Avant bras décorés de motifs géométriques, bouquets de fleurs colorés sur les épaules, piercing dans le nez, écarteurs sur les lobes d’oreilles… Qu’il s’agisse d’une démarche artistique ou d’affirmation de soi, vous avez toujours voulu et aimé transformer votre corps ? Vous n’êtes pas seuls puisqu’en France une personne sur cinq est désormais tatouée et 12% de la population porte au moins un piercing, un chiffre qui a doublé en dix ans. Un vrai phénomène de mode puisque d’une vingtaine de salons dans l’Hexagone dans les années 80, on en dénombre plus de 5 000 aujourd’hui ! Mais s’il est bien plus accepté de modifier son enveloppe corporelle dans la vie de tous les jours, comment les tatouages et piercings sont-ils perçus dans un contexte professionnel et plus particulièrement lors d’un entretien d’embauche ?

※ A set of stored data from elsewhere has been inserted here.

Lemma run_leaves_non_english_unscored_witness :
  let s1 := (run sample_detect_langs sample_polarity (mkPipeline [])
               (mkGlobals (Some [LanguageDetector; SentimentDetector]))
               [0; 1]%nat notebook_state).2 in
  ∃ r1, heap s1 !! 1%nat = Some r1 ∧
        (language r1 ≠ Some "en" → sentiment r1 = None).
Proof.
  cbv zeta.
  apply (run_leaves_non_english_unscored sample_detect_langs sample_polarity
    (mkPipeline []) [SentimentDetector] [0; 1]%nat notebook_state _ 1%nat
    (TextObject_of_text german_text)).
  - vm_compute. reflexivity.
  - reflexivity.
Defined.

Lemma run_language_determined_witness :
  let ps := [LanguageDetector; SentimentDetector] in
  let s1 := (run sample_detect_langs sample_polarity (mkPipeline ps)
               (mkGlobals (Some ps)) [0; 1]%nat notebook_state).2 in
  ∃ r1 cands, heap s1 !! 1%nat = Some r1 ∧
    sample_detect_langs german_text = Ok cands ∧
    language r1 = match head (sorted prob true cands) with
                  | Some best => Some (lang best)
                  | None => None
                  end.
Proof.
  cbv zeta.
  apply (run_language_determined sample_detect_langs sample_polarity
    (mkPipeline [LanguageDetector; SentimentDetector])
    [LanguageDetector; SentimentDetector] [0; 1]%nat notebook_state _ 1%nat
    (TextObject_of_text german_text)).
  - apply (bool_decide_unpack _). vm_compute. exact I.
  - vm_compute. reflexivity.
  - apply (bool_decide_unpack _). vm_compute. exact I.
  - reflexivity.
Defined.
(** * Business Finance web app: the accounting core of [app.js]

    A shallow embedding of the calculation functions of [src/app.js]
    ([safeNum], [openingBalance], [totals], [sumPaid], [purchasesByCategory],
    [calcReceivables], [calcPayables], [balanceSheet], [cashFlow],
    [calcPartyBalance]) together with the loader ([loadState], [importData]),
    the router and its pages, the forms and their handlers, and the
    properties of the specification that are stated about them.

    The records of the store hold primitive values in their numeric fields,
    as the forms and [seedDemo] write them; the module [Raw] embeds
    [safeNum] and the calculation functions over the arrays and objects
    that an imported file can put there.

    JavaScript numbers are IEEE-754 binary64 values.  The functions are
    written once, over an interface [Arith] of the operations the code uses
    ([0], [+], [-], [Number.isFinite], ...).  The interface is instantiated
    by Rocq's primitive binary64 floats (module [F64]: the arithmetic the
    program really runs on) and by exact integers extended with a NaN
    (module [Exact]: arithmetic without rounding). *)

From Stdlib Require Import ZArith List String Bool Lia Permutation.
From Stdlib Require PrimFloat.
Import ListNotations.

Set Implicit Arguments.

(** ** Numbers *)

(** The operations on numbers used by the accounting code. *)
Class Arith (num : Type) : Type := {
  num0 : num;                          (* the literal [0] *)
  num1 : num;                          (* [Number(true)] *)
  numNaN : num;                        (* [NaN] *)
  nadd : num -> num -> num;            (* [a + b] on numbers *)
  nsub : num -> num -> num;            (* [a - b] *)
  isFinite : num -> bool;              (* [Number.isFinite] *)
  StringToNumber : string -> num;      (* [Number(s)] for a string [s] *)
  isFinite_0 : isFinite num0 = true;
  isFinite_NaN : isFinite numNaN = false;
  nadd_0_0 : nadd num0 num0 = num0;
  nsub_0_0 : nsub num0 num0 = num0
}.

Declare Scope num_scope.
Delimit Scope num_scope with num.
Notation "a + b" := (nadd a b) : num_scope.
Notation "a - b" := (nsub a b) : num_scope.

(** Arithmetic without rounding: the laws of exact addition and subtraction
    that the reconciliation properties rest on.  Binary64 arithmetic does not
    satisfy [nadd_assoc]. *)
Class ExactArith {num : Type} (A : Arith num) : Prop := {
  nadd_comm : forall a b : num, (a + b = b + a)%num;
  nadd_assoc : forall a b c : num, (a + (b + c) = (a + b) + c)%num;
  nadd_0_l : forall a : num, (num0 + a = a)%num;
  nsub_def : forall a b : num, (a - b = a + (num0 - b))%num;
  nopp_add : forall a b : num, (num0 - (a + b) = (num0 - a) + (num0 - b))%num
}.

(** ** Exceptions *)

(** A JavaScript exception: its constructor name and its [message]. *)
Record exn : Type := mkExn { exn_name : string; message : string }.

Inductive result (A : Type) : Type :=
| Ok (a : A)
| Throw (e : exn).
Arguments Ok {A} a.
Arguments Throw {A} e.

Definition bind {A B : Type} (r : result A) (k : A -> result B) : result B :=
  match r with
  | Ok a => k a
  | Throw e => Throw e
  end.
(** * Block metadata fetcher: shallow embedding of package [block]

    The development follows the Go source of the fetcher function by
    function: [loadMeta], [Fetch], and the filters [ConsistencyDelayMetaFilter],
    [IgnoreDeletionMarkFilter], [ReplicaLabelRemover] and [DeduplicateFilter].
    Go maps are stdpp [gmap]s, Go slices are lists, [*metadata.Meta] pointers
    are addresses into an explicit heap, and the object store, the local disk
    cache and the wall clock are explicit environment values. *)

From Stdlib Require Import ZArith Lia.
From stdpp Require Import gmap strings list fin_maps sorting.

Set Warnings "-register-all".
Open Scope Z_scope.

(** ** ULIDs

    [ulid.ULID] is a [[16]byte]: 6 bytes of big-endian millisecond timestamp
    followed by 10 bytes of entropy.  It is modelled by the 128-bit number the
    16 bytes spell out, so that [ULID.Compare] (a byte-wise comparison) is the
    comparison of numbers. *)

Abbreviation ulid := N (only parsing).

(** [id.Time()]: the first 6 bytes. *)
Definition ulid_Time (id : ulid) : Z :=
  Z.of_N ((id / 2 ^ 80) mod 2 ^ 48)%N.

(** [ulid.MustNew(ms, nil)]: timestamp [ms], zero entropy. *)
Definition ulid_MustNew (ms : Z) : ulid := (Z.to_N ms * 2 ^ 80)%N.

(** [a.Compare(b)]: -1, 0 or 1. *)
Definition ulid_Compare (a b : ulid) : Z :=
  match N.compare a b with Lt => -1 | Eq => 0 | Gt => 1 end.

(** Conversions to the Go integer types, with their wrap-around. *)
Definition uint64 (z : Z) : Z := z mod 2 ^ 64.

(** ** Errors

    Only the shape [errors.Cause] looks at is kept: the two sentinels, opaque
    errors raised by the bucket or the file system, [errors.Errorf] and
    [errors.Wrap]. *)

Inductive error : Type :=
| ErrorSyncMetaNotFound
| ErrorSyncMetaCorrupted
| ExternalError (msg : string)
| Errorf (msg : string)
| MultiError (errs : list error)
| Wrap (e : error) (msg : string).

Fixpoint Cause (e : error) : error :=
  match e with
  | Wrap e' _ => Cause e'
  | _ => e
  end.

(** ** Block descriptors *)

(** Modelled from the spec: the constants of package [metadata] are not part
    of the sources at hand.  "version (integer, currently 1)" and
    "Thanos.Source ∈ {bucket-repair, compactor, compactor-repair}". *)
Definition MetaVersion1 : Z := 1.
Definition BucketRepairSource : string := "bucket-repair".
Definition CompactorSource : string := "compactor".
Definition CompactorRepairSource : string := "compactor-repair".

Record Meta : Type := mkMeta {
  ULID : ulid;
  MinTime : Z;
  MaxTime : Z;
  Version : Z;
  Compaction_Sources : list ulid;
  Thanos_Labels : gmap string string;
  Thanos_Downsample_Resolution : Z;
  Thanos_Source : string
}.

Definition set_Thanos_Labels (m : Meta) (l : gmap string string) : Meta :=
  {| ULID := ULID m; MinTime := MinTime m; MaxTime := MaxTime m;
     Version := Version m; Compaction_Sources := Compaction_Sources m;
     Thanos_Labels := l;
     Thanos_Downsample_Resolution := Thanos_Downsample_Resolution m;
     Thanos_Source := Thanos_Source m |}.

(** The heap of [metadata.Meta] objects; a [*metadata.Meta] is an index into
    it.  Go never frees an object that is still referenced, so the heap only
    grows.  The label map of a descriptor is reachable through its descriptor
    only, and is stored inline. *)
Abbreviation ptr := nat (only parsing).
Abbreviation Heap := (list Meta) (only parsing).

Definition alloc (h : Heap) (m : Meta) : ptr * Heap := (length h, h ++ [m]).

(** ** Metrics *)

Definition corruptedMeta : string := "corrupted-meta-json".
Definition noMeta : string := "no-meta-json".
Definition loadedMeta : string := "loaded".
Definition failedMeta : string := "failed".
Definition labelExcludedMeta : string := "label-excluded".
Definition timeExcludedMeta : string := "time-excluded".
Definition tooFreshMeta : string := "too-fresh".
Definition duplicateMeta : string := "duplicate".
Definition replicaRemovedMeta : string := "replica-label-removed".
Definition markedForDeletionMeta : string := "marked-for-deletion".

(** Modelled from the spec: [extprom.TxGaugeVec] is not part of the sources at
    hand.  "A TxGaugeVec holds a staging copy of label->value and an active
    copy. ResetTx(): zero the staging copy and preset any declared label
    permutations to zero. WithLabelValues(...).Inc(): mutate staging only.
    Submit(): atomically swap staging into active." *)
Record TxGaugeVec : Type := mkTx {
  tx_presets : list string;
  tx_staging : gmap string Z;
  tx_active : gmap string Z
}.
(** * SSDHead (mmdet/models/anchor_heads/ssd_head.py)

    A shallow embedding of the anchor derivation performed by
    [SSDHead.__init__], of the hard-negative-mining loss [SSDHead.loss_single],
    of the batch loss [SSDHead.loss] and of [SSDHead._balance_losses].

    Conventions.  Python integers are [Z]; Python/torch floating point values
    are idealised as exact rationals [Q] (the loss balancer, which needs
    [exp], works over [R]); a Python exception is the [Raise] branch of
    [result].  Tensors are lists (of lists). *)

From Stdlib Require Import String.
From Stdlib Require Import List ZArith QArith Qround Lia Bool.
From Stdlib Require Import Permutation Sorted.
From Stdlib Require Import Reals Psatz.
Import ListNotations.

(* ================================================================== *)
(** * Python run-time: exceptions, [int()], [range], list operations   *)
(* ================================================================== *)

Module Py.

Inductive exn : Type :=
| AssertionError (msg : string)
| IndexError
| KeyError
| ValueError
| OverflowError
| ZeroDivisionError
| UnboundLocalError
| RuntimeError.

Inductive result (A : Type) : Type :=
| Ok (a : A)
| Raise (e : exn).
Arguments Ok {A} a.
Arguments Raise {A} e.

Definition bind {A B} (m : result A) (f : A -> result B) : result B :=
  match m with
  | Ok a => f a
  | Raise e => Raise e
  end.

Vers de plus en plus de tolérance de la part des recruteurs

De nos jours, toutes les catégories socioprofessionnelles se tatouent comme le montre une étude Ifop pour La Croix publiée en 2018. Les ouvriers sont les plus représentés avec 38% de tatoués, mais n’allez pas croire que les cadres et les professions libérales sont en reste puisqu’ils sont 19% à avoir sauté le pas. Depuis janvier 2018, même la police nationale autorise le port des tatouages, ce qui était jusqu’à présent interdit par le règlement.

Face à la démocratisation de cette pratique, Sandrine Blommaert, directrice des ressources humaines chez Dimood, estime qu’arborer un tatouage ou un piercing lors d’un entretien ne peut plus être un frein à l’embauche sauf cas exceptionnels où le règlement l’interdit : « Les tatouages comme les piercings sont une tendance de plus en plus forte et ce serait franchement mal venu de la part d’une entreprise de discréditer un candidat pour cette raison. D’autant plus dans un contexte de tension sur le marché de l’emploi. S’arrêter à des subtilités comme le tatouage ou le piercing peut même s’avérer contre-productif. » Un avis partagé par Juliette Naji-Dumas, directrice d’Humando, agence de recrutement inclusive, pour qui la tolérance de l’entreprise vis-à-vis du tatouage révèle une part de sa culture d’entreprise, de sa philosophie : « Si un recruteur s’arrête sur le tatouage ou un piercing, cela veut dire qu’il ne va pas au-delà des apparences et donc que son rapport au monde est restreint. »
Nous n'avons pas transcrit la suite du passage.